Venture capital (VC) firms are now significantly more discerning regarding the crypto projects they choose to fund, indicating a change from previous cycles as the market matures, according to Eva Oberholzer, the chief investment officer at VC firm Ajna Capital.
“It’s more challenging now because we have entered a different phase in crypto, resembling previous cycles with other technologies,” Oberholzer stated to Cointelegraph.
She noted that market maturation has impeded pre-seed investments, as VCs shift their focus to established projects with well-defined business models. Oberholzer remarked:
“It’s centered on predictable revenue models, institutional reliance, and irreversible adoption. Currently, crypto is not driven by memecoin trends or other fads; rather, it’s focused on institutional acceptance.”
The alteration in VC activities reflects the wider trend towards institutional crypto investment, emphasizing revenue-generating digital asset enterprises rather than the price speculation that fueled investment during earlier crypto cycles, including the 2021 bull market.
Related: VC Roundup: Bitcoin DeFi surges, but tokenization and stablecoins gain steam
The traditional financial world demands yield and revenue-producing crypto businesses
Traditional financial investors, such as Wall Street firms, venture capitalists, and institutional funds, are increasingly seeking crypto projects that offer established, reliable revenue streams.
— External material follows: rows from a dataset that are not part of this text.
Lemma changes_permanent s s' : rtc change s s' -> permanent s s'.
Proof. induction 1 as [|s1 s2 s3 H1 _ IH]; [done|]. trans s2; [by apply change_permanent|done]. Qed.

Section guarantees.
Context `{External} `{ReleaseContract}.
Implicit Types (s : WorkloadState.t).

Lemma later_reachable s s' : reachable s -> later s s' -> reachable s'.
Proof. intros Hs. induction 1 as [|s' c _ IH Hg]; [done|by constructor]. Qed.

Lemma later_permanent s s' : reachable s -> later s s' -> permanent s s'.
Proof.
  intros Hs. induction 1 as [|s' c Hl IH Hg]; [done|]. trans s'; [done|].
  apply changes_permanent, perform_changes; [|done]. eapply reachable_consistent, later_reachable; eauto.
Qed.

Lemma later_answers s s' k x :
  reachable s -> later s s' -> s.(idempotency) !! k = Some x -> s'.(idempotency) !! k = Some x.
Proof.
  intros Hs Hl Hk. induction Hl as [|s' c Hl IH Hg]; [done|]. eapply kept_answers; [|exact IH].
  apply workload_call_kept; [|done]. eapply reachable_consistent, later_reachable; eauto.
Qed.

(** The log of created deployments. *)
Lemma create_deployment_logged request s s' response :
  create_deployment request s = (s', Ok response) ->
  exists answer,
    s'.(idempotency) !! IdempotencyRequest.storage_key request.(CreateDeploymentBundle.idempotency)
    = Some (request.(CreateDeploymentBundle.idempotency).(IdempotencyRequest.request_digest), answer)
    /\ response <| DeploymentBundle.replayed := true |> = answer <| DeploymentBundle.replayed := true |>.
Proof.
  intros [[-> Hr]|(plan & r & m & b & answer & Hf)]%create_deployment_effect.
  - destruct (Hr _ eq_refl) as (answer & Ha & ->). by exists answer.
  - destruct Hf as (_ & _ & _ & _ & _ & _ & _ & _ & _ & _ & _ & [= ->] & ->). exists answer. cbn. by rewrite lookup_insert_eq.
Qed.

Lemma create_deployment_replays request s answer :
  s.(idempotency) !! IdempotencyRequest.storage_key request.(CreateDeploymentBundle.idempotency)
  = Some (request.(CreateDeploymentBundle.idempotency).(IdempotencyRequest.request_digest), answer) ->
  create_deployment request s = (s, Ok (answer <| DeploymentBundle.replayed := true |>)).
Proof.
  intros Ha. unfold create_deployment. destruct request as [? ? ? ? ? idem ?]. cbn in Ha. autorewrite with methods. rewrite Ha.
  by rewrite bool_decide_eq_true_2.
Qed.

Lemma create_deployment_refuses request s digest answer :
  request.(CreateDeploymentBundle.idempotency).(IdempotencyRequest.request_digest) <> digest ->
  s.(idempotency) !! IdempotencyRequest.storage_key request.(CreateDeploymentBundle.idempotency) = Some (digest, answer) ->
  create_deployment request s = (s, Err RepositoryError.IdempotencyConflict).
Proof.
  intros Hd Ha. unfold create_deployment. destruct request as [? ? ? ? ? idem ?]. cbn in Ha, Hd. autorewrite with methods. rewrite Ha.
  by rewrite bool_decide_eq_false_2.
Qed.

(** C2: Every state that calls of the repository reach is consistent: names and workloads correspond one to
    one; every control record, revision, replica and deployment refers to records that exist and agree
    with it; every replica has its canonical member and every member belongs to a stored replica of its
    workload; every deployment has a binding, to a replica of its workload and a member of that replica, and
    every binding of a member follows the binding of its deployment and names a stored member of its
    replica; every stored deployment is in a state its own lifecycle can reach, a
    generation of a replica has at most one deployment, and the generations of a workload's revisions
    are 1 to n without gaps or repetitions. *)
Theorem workload_repository_consistent s : reachable s -> consistent s.
Proof. apply reachable_consistent. Qed.

(** C1: Every call in a reachable state, whatever it answers, is a sequence of changes of the abstract
    protocol: it moves existing records without changing what they stand for, and adds records whose
    references exist and whose identifiers are unused.  A new workload comes with its first revision, its
    canonical replica and that replica's member, a new replica with its canonical member; a new member
    belongs to a stored replica of its workload, a new deployment is bound to a generation of a stored replica
    that has none, and the binding of a member names a stored member of the deployment's replica. *)
Theorem workload_calls_refine_protocol s c :
  reachable s -> generated s c -> rtc change s (run_state (perform c) s).
Proof. intros Hs%reachable_consistent. by apply perform_changes. Qed.

(** C6: No later call removes a workload, revision, replica, member, deployment or binding, or changes what
    it stands for: its identifiers, the name of a workload, the generation of a revision, and the replica
    and generation a deployment is bound to stay, and the generation of a replica never decreases. *)
Theorem workload_records_permanent s s' : reachable s -> later s s' -> permanent s s'.
Proof. apply later_permanent. Qed.

(** C5: A deployment is created exactly once: after any later calls the same request is answered with the
    bundle of the first call, marked as a replay, and nothing is written; the same key with another digest
    is refused. *)
Theorem deployment_created_once s s1 s2 request response :
  reachable s -> generated_deployment s request -> create_deployment request s = (s1, Ok response) -> later s1 s2 ->
  create_deployment request s2 = (s2, Ok (response <| DeploymentBundle.replayed := true |>))
  /\ forall other,
       IdempotencyRequest.storage_key other.(CreateDeploymentBundle.idempotency)
       = IdempotencyRequest.storage_key request.(CreateDeploymentBundle.idempotency) ->
       other.(CreateDeploymentBundle.idempotency).(IdempotencyRequest.request_digest)
       <> request.(CreateDeploymentBundle.idempotency).(IdempotencyRequest.request_digest) ->
       create_deployment other s2 = (s2, Err RepositoryError.IdempotencyConflict).
Proof.
  intros Hs Hg E Hl. destruct (create_deployment_logged _ _ _ _ E) as (answer & Ha & ->).
  assert (reachable s1) as Hs1.
  { assert (s1 = run_state (perform (CreateDeployment request)) s) as ->; [|by constructor].
    unfold run_state, perform, ignore. by rewrite E. }
  apply (later_answers _ _ _ _ Hs1 Hl) in Ha. split; [by apply create_deployment_replays|].
  intros other Hk Hd. eapply create_deployment_refuses; [exact Hd|by rewrite Hk].
Qed.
Oberholzer mentioned that VC firms are focusing on stablecoin projects and investing in various payment infrastructures capable of generating fees.
Real-world asset tokenization (RWA) platforms are also attracting the attention of VC firms due to the revenue models associated with the minting and management of tokenized RWAs on-chain.
Matt Hougan, the chief investment officer (CIO) at Bitwise, recently shared with Cointelegraph that the drive for yield is propelling Wall Street investment in Ether (ETH).
“If you take $1 billion of ETH and invest it in a company and stake it, you begin generating earnings. Investors are accustomed to companies that produce earnings,” Hougan explained.
The smart contract layer-1 blockchain supports the bulk of the stablecoin, RWA market, and decentralized finance (DeFi) activities that produce stable revenues through fees and various financial rents for its stakeholders.